(ENTRIES SHOWN begins)
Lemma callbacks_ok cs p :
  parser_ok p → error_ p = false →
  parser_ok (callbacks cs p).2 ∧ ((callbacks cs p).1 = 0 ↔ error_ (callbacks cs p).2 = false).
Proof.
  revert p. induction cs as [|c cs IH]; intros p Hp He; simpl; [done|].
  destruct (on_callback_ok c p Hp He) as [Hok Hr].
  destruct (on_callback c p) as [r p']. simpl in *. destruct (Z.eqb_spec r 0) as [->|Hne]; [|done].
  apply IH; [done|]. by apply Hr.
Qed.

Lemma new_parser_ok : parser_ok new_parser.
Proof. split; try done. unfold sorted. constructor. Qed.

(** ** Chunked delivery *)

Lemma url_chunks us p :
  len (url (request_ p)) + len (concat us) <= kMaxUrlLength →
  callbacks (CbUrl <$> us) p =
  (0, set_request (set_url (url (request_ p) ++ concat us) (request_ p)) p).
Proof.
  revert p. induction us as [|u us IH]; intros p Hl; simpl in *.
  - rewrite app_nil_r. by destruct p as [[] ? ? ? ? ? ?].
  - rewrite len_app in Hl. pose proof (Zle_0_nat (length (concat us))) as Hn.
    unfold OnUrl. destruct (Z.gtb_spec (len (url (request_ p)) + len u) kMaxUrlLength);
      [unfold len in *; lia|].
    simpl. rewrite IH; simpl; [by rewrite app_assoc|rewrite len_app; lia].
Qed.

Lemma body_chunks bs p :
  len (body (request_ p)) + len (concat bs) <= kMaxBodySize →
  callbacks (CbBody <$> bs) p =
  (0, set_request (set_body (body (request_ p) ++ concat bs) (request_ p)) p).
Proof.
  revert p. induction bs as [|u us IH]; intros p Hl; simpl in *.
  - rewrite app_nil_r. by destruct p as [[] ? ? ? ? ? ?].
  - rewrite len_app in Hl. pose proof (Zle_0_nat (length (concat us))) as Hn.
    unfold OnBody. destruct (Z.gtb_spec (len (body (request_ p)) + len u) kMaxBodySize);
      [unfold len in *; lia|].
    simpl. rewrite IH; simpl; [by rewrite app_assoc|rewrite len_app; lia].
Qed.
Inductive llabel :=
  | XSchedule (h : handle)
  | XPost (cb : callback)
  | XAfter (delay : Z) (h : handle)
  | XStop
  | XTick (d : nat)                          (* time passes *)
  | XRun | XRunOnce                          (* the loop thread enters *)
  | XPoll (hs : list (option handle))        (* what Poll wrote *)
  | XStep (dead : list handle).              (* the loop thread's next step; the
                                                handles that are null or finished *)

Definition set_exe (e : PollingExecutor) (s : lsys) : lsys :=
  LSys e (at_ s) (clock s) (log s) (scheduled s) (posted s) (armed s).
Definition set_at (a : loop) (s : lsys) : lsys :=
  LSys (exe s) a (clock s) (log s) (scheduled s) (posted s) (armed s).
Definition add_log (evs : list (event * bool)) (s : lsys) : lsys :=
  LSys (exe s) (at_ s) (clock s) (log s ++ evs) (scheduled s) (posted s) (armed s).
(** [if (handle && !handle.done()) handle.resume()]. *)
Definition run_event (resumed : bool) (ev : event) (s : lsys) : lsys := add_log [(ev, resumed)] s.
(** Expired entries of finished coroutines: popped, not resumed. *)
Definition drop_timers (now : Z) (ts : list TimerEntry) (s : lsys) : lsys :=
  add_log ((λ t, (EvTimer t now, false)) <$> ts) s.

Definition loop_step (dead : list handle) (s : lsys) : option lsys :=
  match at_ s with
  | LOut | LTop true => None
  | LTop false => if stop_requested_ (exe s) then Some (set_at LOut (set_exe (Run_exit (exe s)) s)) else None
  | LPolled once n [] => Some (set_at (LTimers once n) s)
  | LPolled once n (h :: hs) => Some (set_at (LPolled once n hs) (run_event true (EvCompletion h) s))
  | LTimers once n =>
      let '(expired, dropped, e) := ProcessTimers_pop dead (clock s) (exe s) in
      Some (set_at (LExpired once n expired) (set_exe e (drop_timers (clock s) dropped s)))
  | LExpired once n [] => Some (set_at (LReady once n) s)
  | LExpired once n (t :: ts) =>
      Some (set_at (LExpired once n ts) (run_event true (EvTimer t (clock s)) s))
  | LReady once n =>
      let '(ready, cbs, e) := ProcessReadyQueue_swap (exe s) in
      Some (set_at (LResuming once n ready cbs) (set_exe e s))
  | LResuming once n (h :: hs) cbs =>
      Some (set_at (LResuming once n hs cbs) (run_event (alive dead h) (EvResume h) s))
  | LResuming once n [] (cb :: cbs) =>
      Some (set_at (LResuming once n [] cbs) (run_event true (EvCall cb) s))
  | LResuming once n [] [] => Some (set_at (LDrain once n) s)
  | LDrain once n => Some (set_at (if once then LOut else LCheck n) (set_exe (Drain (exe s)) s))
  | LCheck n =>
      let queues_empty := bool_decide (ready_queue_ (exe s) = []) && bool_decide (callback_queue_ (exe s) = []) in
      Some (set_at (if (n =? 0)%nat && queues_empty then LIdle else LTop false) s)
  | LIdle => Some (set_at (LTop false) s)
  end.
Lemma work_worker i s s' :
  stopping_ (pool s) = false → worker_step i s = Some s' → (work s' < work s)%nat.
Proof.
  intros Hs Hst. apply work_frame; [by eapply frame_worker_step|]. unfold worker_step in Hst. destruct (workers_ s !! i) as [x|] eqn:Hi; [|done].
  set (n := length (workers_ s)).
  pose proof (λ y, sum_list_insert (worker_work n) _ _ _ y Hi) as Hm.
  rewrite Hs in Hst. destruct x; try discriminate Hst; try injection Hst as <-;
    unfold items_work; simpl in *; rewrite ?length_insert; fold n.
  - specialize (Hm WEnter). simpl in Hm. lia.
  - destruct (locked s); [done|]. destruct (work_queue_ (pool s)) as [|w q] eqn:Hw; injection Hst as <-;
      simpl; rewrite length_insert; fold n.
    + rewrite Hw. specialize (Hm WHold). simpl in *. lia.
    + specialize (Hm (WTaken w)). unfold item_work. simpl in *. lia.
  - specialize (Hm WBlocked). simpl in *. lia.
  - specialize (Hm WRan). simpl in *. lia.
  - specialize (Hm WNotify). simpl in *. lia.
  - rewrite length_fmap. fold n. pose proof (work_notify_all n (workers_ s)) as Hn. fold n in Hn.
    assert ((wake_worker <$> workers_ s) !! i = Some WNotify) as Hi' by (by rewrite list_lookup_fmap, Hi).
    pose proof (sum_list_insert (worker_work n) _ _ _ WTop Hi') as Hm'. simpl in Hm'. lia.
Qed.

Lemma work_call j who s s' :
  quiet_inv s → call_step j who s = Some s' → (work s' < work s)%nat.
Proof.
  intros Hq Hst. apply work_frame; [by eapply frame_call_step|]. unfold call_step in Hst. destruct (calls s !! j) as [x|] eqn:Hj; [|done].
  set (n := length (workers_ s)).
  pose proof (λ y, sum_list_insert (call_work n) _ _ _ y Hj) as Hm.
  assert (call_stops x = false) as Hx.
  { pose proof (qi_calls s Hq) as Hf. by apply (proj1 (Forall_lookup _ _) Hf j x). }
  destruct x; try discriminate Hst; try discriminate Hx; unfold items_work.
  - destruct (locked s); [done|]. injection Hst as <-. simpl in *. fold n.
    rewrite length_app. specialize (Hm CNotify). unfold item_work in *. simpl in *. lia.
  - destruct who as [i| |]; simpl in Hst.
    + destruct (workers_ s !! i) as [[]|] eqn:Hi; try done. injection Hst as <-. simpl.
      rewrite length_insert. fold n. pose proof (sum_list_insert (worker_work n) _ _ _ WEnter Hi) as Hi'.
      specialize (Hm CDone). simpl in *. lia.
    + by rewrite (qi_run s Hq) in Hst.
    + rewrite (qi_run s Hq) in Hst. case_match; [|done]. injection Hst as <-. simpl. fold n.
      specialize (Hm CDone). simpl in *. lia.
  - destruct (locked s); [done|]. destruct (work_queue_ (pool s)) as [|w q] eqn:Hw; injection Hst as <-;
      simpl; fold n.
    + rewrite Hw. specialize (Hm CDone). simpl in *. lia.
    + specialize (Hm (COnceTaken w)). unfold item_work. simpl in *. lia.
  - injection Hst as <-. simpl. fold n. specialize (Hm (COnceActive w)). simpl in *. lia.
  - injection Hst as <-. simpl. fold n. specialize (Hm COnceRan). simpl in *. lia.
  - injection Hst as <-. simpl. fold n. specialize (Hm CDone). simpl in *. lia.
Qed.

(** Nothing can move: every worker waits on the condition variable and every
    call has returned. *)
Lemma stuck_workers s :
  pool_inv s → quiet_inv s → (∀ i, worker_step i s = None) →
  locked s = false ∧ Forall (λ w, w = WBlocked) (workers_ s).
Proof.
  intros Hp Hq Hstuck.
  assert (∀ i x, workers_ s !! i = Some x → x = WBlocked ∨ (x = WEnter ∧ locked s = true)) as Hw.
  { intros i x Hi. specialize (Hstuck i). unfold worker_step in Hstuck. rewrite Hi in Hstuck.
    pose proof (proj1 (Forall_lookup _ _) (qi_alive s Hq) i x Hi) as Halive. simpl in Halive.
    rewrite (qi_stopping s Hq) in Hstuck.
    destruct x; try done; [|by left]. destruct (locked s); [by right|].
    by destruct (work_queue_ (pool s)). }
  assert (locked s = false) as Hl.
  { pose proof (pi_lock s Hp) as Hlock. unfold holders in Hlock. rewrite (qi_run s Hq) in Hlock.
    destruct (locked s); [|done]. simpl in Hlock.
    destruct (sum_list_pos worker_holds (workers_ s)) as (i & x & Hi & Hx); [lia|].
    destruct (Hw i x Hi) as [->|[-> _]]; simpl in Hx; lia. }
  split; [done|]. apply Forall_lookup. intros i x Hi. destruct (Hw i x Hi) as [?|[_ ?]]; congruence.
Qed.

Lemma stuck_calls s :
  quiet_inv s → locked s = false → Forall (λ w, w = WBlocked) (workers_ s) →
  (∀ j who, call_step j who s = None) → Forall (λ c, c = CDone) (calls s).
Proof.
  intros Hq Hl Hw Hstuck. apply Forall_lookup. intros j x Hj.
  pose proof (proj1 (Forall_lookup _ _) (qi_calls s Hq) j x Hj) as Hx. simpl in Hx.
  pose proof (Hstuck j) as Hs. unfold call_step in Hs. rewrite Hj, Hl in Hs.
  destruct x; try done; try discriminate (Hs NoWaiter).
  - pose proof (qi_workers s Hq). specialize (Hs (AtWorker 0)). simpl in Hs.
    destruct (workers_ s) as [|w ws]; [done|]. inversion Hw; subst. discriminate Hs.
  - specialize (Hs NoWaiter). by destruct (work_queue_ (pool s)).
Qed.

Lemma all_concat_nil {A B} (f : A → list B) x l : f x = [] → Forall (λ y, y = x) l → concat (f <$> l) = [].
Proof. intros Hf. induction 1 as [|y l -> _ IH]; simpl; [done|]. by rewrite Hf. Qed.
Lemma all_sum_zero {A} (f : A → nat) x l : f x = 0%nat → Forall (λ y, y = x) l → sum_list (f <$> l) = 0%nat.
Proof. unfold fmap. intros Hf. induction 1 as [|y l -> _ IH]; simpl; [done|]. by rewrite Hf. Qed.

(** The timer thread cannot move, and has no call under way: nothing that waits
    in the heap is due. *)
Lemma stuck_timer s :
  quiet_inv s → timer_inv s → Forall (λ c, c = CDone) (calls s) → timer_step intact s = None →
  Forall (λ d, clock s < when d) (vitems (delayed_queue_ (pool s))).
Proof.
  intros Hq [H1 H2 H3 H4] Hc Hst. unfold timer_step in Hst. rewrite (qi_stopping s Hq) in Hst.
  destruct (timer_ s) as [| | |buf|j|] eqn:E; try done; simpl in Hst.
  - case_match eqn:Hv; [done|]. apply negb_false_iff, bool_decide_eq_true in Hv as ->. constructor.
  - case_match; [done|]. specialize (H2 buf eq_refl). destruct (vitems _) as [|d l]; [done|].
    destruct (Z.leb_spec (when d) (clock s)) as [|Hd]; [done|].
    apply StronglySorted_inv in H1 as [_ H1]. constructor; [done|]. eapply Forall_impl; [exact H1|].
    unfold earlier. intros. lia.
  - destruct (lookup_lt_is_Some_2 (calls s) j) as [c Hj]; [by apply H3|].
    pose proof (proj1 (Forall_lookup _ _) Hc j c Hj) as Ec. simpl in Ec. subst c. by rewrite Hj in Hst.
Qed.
(ENTRIES SHOWN ends)
EXERCISE PROMPT: Emit an exact copy of the lines spanning the start of the records to the line containing "destruct (on_callback c", inclusive, and no other output.

FINISHED EXERCISE:
Lemma callbacks_ok cs p :
  parser_ok p → error_ p = false →
  parser_ok (callbacks cs p).2 ∧ ((callbacks cs p).1 = 0 ↔ error_ (callbacks cs p).2 = false).
Proof.
  revert p. induction cs as [|c cs IH]; intros p Hp He; simpl; [done|].
  destruct (on_callback_ok c p Hp He) as [Hok Hr].
  destruct (on_callback c p) as [r p']. simpl in *. destruct (Z.eqb_spec r 0) as [->|Hne]; [|done].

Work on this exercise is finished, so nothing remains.